While an acute sodium load or rise in blood pressure increase sodium excretion in normal rodents, the following three significant pharmacological manipulations also induce natriuresis: (1) blockade of intrarenal angiotensin type-1 receptors (AT1Rs), (2) stimulation of renal dopamine D1-like receptors and (3) activation of intrarenal angiotensin type-2 receptors (AT2Rs). Recent studies have shown that natriuresis resulting from both AT1R blockade and D1-like receptor stimulation are mediated, at least in part, by AT2R activation, since concomitant blockade of renal AT2Rs in these situations abolishes the natriuresis11, 12. Regarding direct renal AT2R-induced natriuresis, renal interstitial (RI) angiotensin III (Ang III), but not angiotensin II (Ang II), results in increased Na+ excretion when AT1Rs are blocked systemically11. This effect is also abolished by concomitant infusion of a selective AT2R antagonist, highlighting the important direct role of renal AT2R activation by Ang III in natriuresis11.

In the kidney, aminopeptidase A (APA), an enzyme normally expressed on the brush border of renal proximal tubule cells, is responsible for converting Ang II to Ang III. Ang III is subsequently degraded to angiotensin IV (Ang IV) by aminopeptidase N (APN). Inhibition of intrarenal APN results in augmented natriuretic responses to Ang III in the presence of systemic AT1R blockade13 and natriuresis engendered by inhibition of APN is abolished by concomitant inhibition of APA14. Taken together, these data suggest that renal AT2Rs mediate natriuresis engendered by D1-like receptor activation and AT1R blockade, and that Ang III, and not Ang II, is the preferred agonist of this response.

Thus far, studies regarding the etiology of increased Na+ reabsorption in young SHR have focused on alterations in renal dopaminergic and AT1R-mediated effects15-18. However, as mentioned previously, D1-like receptor mediated natriuresis and natriuresis due to AT1R blockade are dependent, at least in part, on renal AT2Rs11, 12. Thus, we hypothesize that rapid metabolism of Ang III, the preferred ligand of AT2R-mediated natriuresis, leads to abnormal sodium reabsorption previously demonstrated to occur in association with the development of hypertension in the SHR. The results indicate that renal AT1R blockade fails to induce natriuresis in hypertensive SHR unless the degradation of Ang III is inhibited, and that this defect is present prior to, rather than as a consequence of, established hypertension.

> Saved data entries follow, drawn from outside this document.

Lemma same_scan org cid c c' s s' : find_connector org cid s = Some c -> same_connector cid c c' s s' ->
  blind (scanConnector s' c') = blind (scanConnector s c).
Proof.
  intros F Sc. pose proof (same_tools org cid _ _ _ _ Sc) as T. destruct Sc as (-> & Et & _). apply find_connector_keys in F as (_ & Eo & Ei).
  unfold blind, scanConnector. cbn. rewrite Eo, Ei. do 2 f_equal.
  assert (forall s0, List.filter (fun t => tool_on org cid t && tl_Enabled t) (s_tools s0)
    = List.filter (fun t => String.eqb (tl_OrgID t) org && tl_Enabled t) (tools_on cid s0)) as H.
  { intros s0. unfold tools_on. rewrite filter_twice. apply List.filter_ext. intros t. unfold tool_on.
    destruct (String.eqb (tl_OrgID t) org), (String.eqb (tl_ConnectorID t) cid); done. }
  by rewrite !H, Et.
Qed.

Lemma same_credential_names org cid c c' s s' : same_connector cid c c' s s' -> credential_names org cid s' = credential_names org cid s.
Proof.
  intros (_ & _ & E). unfold credential_names. f_equal.
  assert (forall s0, List.filter (fun d => String.eqb (cd_OrgID d) org && String.eqb (cd_ConnectorID d) cid) (s_credentials s0)
    = List.filter (fun d => String.eqb (cd_OrgID d) org) (credentials_on cid s0)) as H.
  { intros s0. unfold credentials_on. rewrite filter_twice. apply List.filter_ext. intros t. apply andb_comm. }
  by rewrite !H, E.
Qed.

Lemma planResyncTx_shown canonical bundled bundled' org cid c c' s s2 s' p p' : cn_ID c = cid -> blind c' = blind c ->
  tools_of org cid s' = tools_of org cid s -> credential_names org cid s' = credential_names org cid s2 ->
  indexed canonical bundled -> indexed canonical bundled' ->
  planResyncTx bundled org c s s2 = Ok p -> planResyncTx bundled' org c' s' s' = Ok p' -> pn_BundledHash p' = pn_BundledHash p ->
  exists a a', adapter_ContentHash canonical a = Ok (pn_BundledHash p) /\ adapter_ContentHash canonical a' = Ok (pn_BundledHash p) /\
    (exists e, bundled (cn_CatalogSlug c) = Bundled a e) /\ (exists e, bundled' (cn_CatalogSlug c) = Bundled a' e) /\
    (a' = a -> shown_plan p' = shown_plan p) /\ (same_content a a' -> same_effect p' p).
Proof.
  intros Ei Eb Et Ec X X' P P' Eh. apply planResyncTx_ok in P as (a & e & stored & B & _ & S & P).
  apply planResyncTx_ok in P' as (a' & e' & stored' & B' & _ & S' & P').
  assert (cn_ID c' = cid) as Ei' by (pose proof (f_equal cn_ID Eb) as E; cbn in E; congruence).
  assert (cn_CatalogSlug c' = cn_CatalogSlug c) as Es by exact (f_equal cn_CatalogSlug Eb). rewrite Es in B'.
  pose proof (planResync_ok _ _ _ _ _ _ P) as (_ & H1 & _). pose proof (planResync_ok _ _ _ _ _ _ P') as (_ & H2 & _).
  rewrite Ei in *. rewrite Ei', Et, S in *. injection S' as <-. rewrite Ec in P'. exists a, a'.
  split; [rewrite H1; by eapply X|]. split; [rewrite <- Eh, H2; by eapply X'|]. split; [eauto|]. split; [eauto|]. split.
  - intros ->. by eapply planResync_shown; [| |exact P|exact P']; congruence.
  - intros Sc. eapply planResync_content; [exact Eb| |exact Sc|exact P|exact P']. congruence.
Qed.

Lemma with_added_shown now ids c ts s r : add_tools now ids c ts s = Ok r -> map unnamed r.2 = map unnamed ts.
Proof.
  revert ids s r. induction ts as [|t ts IH]; intros ids s r E; cbn in E; [by injection E as <-|].
  destruct (rt_After t) as [def|] eqn:Ea; [|done]. apply bind_ok in E as (text & _ & E). apply bind_ok in E as (s1 & _ & E).
  apply bind_ok in E as (r1 & E1 & [= <-]). cbn. rewrite (IH _ _ _ E1). unfold unnamed at 1. cbn. by rewrite <- Ea.
Qed.

(** The plan an apply answers is the plan its transaction made. *)
Lemma applied_shown now ids org q s r : write_plan now ids org q s = Ok r -> shown_plan r.2 = shown_plan q.
Proof.
  unfold write_plan. intros E. apply bind_ok in E as (a & Ea & E). apply bind_ok in E as (s1 & _ & [= <-]). cbn [snd].
  apply with_added_shown in Ea. unfold shown_plan. cbn. by rewrite Ea.
Qed.

Lemma same_effect_shown q q0 p : shown_plan q = shown_plan q0 -> same_effect q0 p -> same_effect q p.
Proof.
  intros Sh [H1 H2 H3 H4 H5 H6 H7 H8 H9].
  pose proof (f_equal pn_Connector Sh) as E1. pose proof (f_equal pn_BundledHash Sh) as E2. pose proof (f_equal pn_Add Sh) as E3.
  pose proof (f_equal pn_Update Sh) as E4. pose proof (f_equal pn_Remove Sh) as E5. pose proof (f_equal pn_Skipped Sh) as E6.
  pose proof (f_equal pn_Relabel Sh) as E7. pose proof (f_equal pn_Fields Sh) as E8. pose proof (f_equal pn_Instructions Sh) as E9.
  unfold shown_plan in *. cbn [pn_Connector pn_BundledHash pn_Add pn_Update pn_Remove pn_Skipped pn_Relabel pn_Fields pn_Instructions] in *. clear Sh.
  assert (forall q, map (fun t => shown_tool (unnamed t)) (pn_Add q) = map shown_tool (map unnamed (pn_Add q))) as Un by (intros; by rewrite map_map).
  split; [congruence|congruence|by rewrite !Un, E3, <- !Un|by rewrite ?E4, ?E5, ?E6, ?E7, ?E8, ?E9..].
Qed.

(** A connector at the same version at both ends of a history was the same
    in between. *)
Lemma same_between used s h1 h2 s' org id c c' : sound used s -> history rc used s (h1 ++ h2) s' ->
  find_connector org id s = Some c -> find_connector org id s' = Some c' -> cr_Version c' = cr_Version c ->
  same_connector id c c (s) (run_all h1 s) /\ c' = c /\ find_connector org id (run_all h1 s) = Some c /\ same_connector id c c s s'.
Proof.
  intros (I & K & _) Hh F F' V. apply history_app in Hh as (u1 & s1 & H1 & H2 & P & U). destruct (P I K) as [I1 K1].
  rewrite <- (history_run _ _ _ _ H1).
  assert (u1 id) as Hu by (apply U; apply find_connector_keys in F as (Hc & _ & <-); by apply K).
  destruct (find_connector_later rc _ _ _ _ _ _ _ H2 I1 K1 F' Hu) as [c1 F1].
  destruct (connector_versions rc _ _ _ _ _ _ _ _ H1 I K F F1) as [S1|V1]; destruct (connector_versions rc _ _ _ _ _ _ _ _ H2 I1 K1 F1 F') as [S2|V2].
  - destruct S1 as (-> & T1 & D1). destruct S2 as (-> & T2 & D2). split; [done|]. split; [done|]. split; [done|].
    split_and!; [done|by rewrite T2|by rewrite D2].
  - destruct S1 as (-> & _). lia.
  - destruct S2 as (-> & _). lia.
  - lia.
Qed.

Amelioration of AT2R-mediated natriuresis in pre-hypertensive SHR is achieved through inhibition of renal APN activity, and this effect is mediated by AT2Rs of the renal proximal tubule.

METHODS

Animal Preparation

The experiments, which were approved by the University of Virginia Animal Care and Use Committee, were conducted in 4- and12-week-old female WKY (Harlan) and SHR (Taconic), in accordance with the NIH Guide for Care and Use of Laboratory Animals. Rats were placed under general anesthesia with pentobarbital (50 mg/mL) given 5 mg/100 g of body weight intraperitoneally. A tracheostomy was performed, and arterial access was achieved by direct cannulation of the right carotid artery. Intravenous access was obtained via cannulation of the right internal jugular vein. Renal cortical interstitial infusion catheters were placed, as reported previously11-14. When more than one substance was simultaneously infused into the kidney, separate interstitial catheters were employed.

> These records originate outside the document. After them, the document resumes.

(** X30. [InsertCard card position] succeeds exactly when
    [0 <= position <= Size()].  Outside that range it returns the error
    "invalid position" and leaves the deck as it is. *)
Theorem InsertCard_error_iff (card : Card) (position : Z) (d : Deck) :
  exists (e : error) (d' : Deck),
    InsertCard card position d = Done (e, d')
    /\ (e = nil <-> 0 <= position <= Size d)
    /\ (e <> nil -> e = errors_New "invalid position" /\ d' = d).
Proof.
  destruct (decide (position < 0 \/ position > Size d)) as [Hbad|Hok].
  - eexists _, _. split; [by apply InsertCard_invalid|].
    split; [|done]. split; [discriminate|lia].
  - eexists _, _. split; [apply InsertCard_ok; lia|].
    split; [|done]. split; [lia|done].
Qed.

Lemma InsertCard_error_iff_witness :
  exists (e : error) (d' : Deck),
    InsertCard (NewCard Hearts Ace) 53 NewDeck = Done (e, d')
    /\ e <> nil
    /\ e = errors_New "invalid position" /\ d' = NewDeck.
Proof.
  destruct (InsertCard_error_iff (NewCard Hearts Ace) 53 NewDeck)
    as (e & d' & Hrun & Hiff & Herr).
  assert (He : e <> nil).
  { intros Hnil. apply Hiff in Hnil. vm_compute in Hnil.
    destruct Hnil as [_ Hle]. apply Hle. reflexivity. }
  exists e, d'. split; [exact Hrun|]. split; [exact He|]. exact (Herr He).
Defined.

Rats were housed under controlled conditions (temperature: 21±1°C; humidity: 60±10%; and light: 8 to 20 h). Experiments were initiated at the same time each day to prevent any effect of diurnal variation in blood pressure. Mean arterial pressure (MAP) was measured by the direct intracarotid method with the use of a blodd pressure analyzer (Micromed Inc). MAP was recorded every 5 min and averaged for each of the control and experimental periods.

Pharmacological Agents

Candesartan, a specific, potent insurmountable inhibitor of AT1R (IC50 >1×10−5 mol/L and 2.9×10−8 mol/L for AT2Rs and AT1Rs, respectively), was used for AT1R blockade. PD-123319 (PD, Parke-Davis), a specific AT2R antagonist (IC50 2×10−8 mol/L and >1×10−4 mol/L for AT2Rs and AT1Rs, respectively), was used to block AT2Rs. A specific APN inhibitor, PC-18 (2-amino-4-methylsulfonyl-butane-thiol, Ki=8.0±1.7 nM)19, 20, was provided by Drs. Fournie-Zaluski and Roques, and infused interstitially to block the metabolism of Ang III to Ang IV. PC-18 has been shown to increase the half-life of endogenous Ang III in vivo19.

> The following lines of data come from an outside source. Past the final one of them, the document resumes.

(** X13. When every root exists and the scan returns, the search path has
    grown by exactly the directories that the walks of the roots went
    through, in walking order, behind the entries it had. *)
Theorem parse_paths_search_path paths g g' :
  Forall (λ path, path_exists fs path = true) paths →
  parse_paths fs host paths g = Ok ((), g') →
  _paths g' = (_paths g ++ flat_map (walk_roots fs) paths)%list.
Proof.
  revert g. induction paths as [|path rest IH]; intros g Hall.
  - intros [= <-]. simpl. by rewrite app_nil_r.
  - apply Forall_cons in Hall as [Hpath Hrest]. simpl. rewrite Hpath. simpl.
    destruct (parse_walk fs host _ g) as [[[] g1]|] eqn:Hwalk; [|done]. simpl.
    intros Hscan. rewrite (IH _ Hrest Hscan).
    apply parse_walk_keeps in Hwalk as [-> _]. by rewrite <-app_assoc.
Qed.

(** X14. What holds of every graph that a scan builds from a new
    [ModuleGraph]: each module is registered under its own name, each entry
    of the cache holds the name that a lookup of its key derives on the
    final search path, and the search path begins with [sys.path]. *)
Theorem parse_paths_invariants paths g :
  parse_paths fs host paths (init host) = Ok ((), g) →
  registry_named g ∧ cache_exact fs g ∧ sys_path host `prefix_of` _paths g.
Proof.
  intros Hscan. split_and!.
  - apply (parse_paths_named fs host paths (init host)); [apply init_named|done].
  - apply (parse_paths_exact paths (init host)); [|done].
    intros n e m. simpl. by rewrite lookup_empty.
  - by apply parse_paths_prefix in Hscan.
Qed.

(** X15. [parse_file] registers the file under its derived name, with the
    file's text, marked as a package exactly when the file is named
    [__init__.py]; whatever was registered under that name is replaced, and
    every other module stays as it was. *)
Theorem parse_file_registers file file_path g g' name text :
  parse_file fs host file file_path g = Ok ((), g') →
  _find_module_name fs file file_path = Ok name →
  read fs (Py.path_join file_path file) = Some text →
  (∃ m, _modules g' !! name = Some m ∧
        module_name m = name ∧ file_name m = file ∧ content m = text ∧
        (is_package m = true ↔ file = "__init__.py")) ∧
  (∀ k, k ≠ name → _modules g' !! k = _modules g !! k).
Proof.
  intros (name' & text' & root & resolved & g1 & Hname & Hread & _ & Hres & ->)%parse_file_inv
    Hname' Hread'.
  rewrite Hname in Hname'. injection Hname' as <-.
  rewrite Hread in Hread'. injection Hread' as <-.
  apply resolve_all_grown in Hres as (Hm & _ & _). split.
  - eexists. split; [simpl; apply lookup_insert_eq|]. simpl.
    split_and!; [done..|]. apply bool_decide_eq_true.
  - intros k Hk. simpl. by rewrite lookup_insert_ne, Hm.
Qed.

Measurement of GFR, FENa, and FELi

Urinary and plasma Na+ and Li+ concentrations were measured using a flame photometer (Instrumentation Laboratory-943). Glomerular filtration rate (GFR) was measured by inulin clearance utilizing a previously described method21. Tubular Na+ reabsorption was determined by calculating FENa and renal proximal tubule Na+ reabsorption was estimated using FELi as previously published22.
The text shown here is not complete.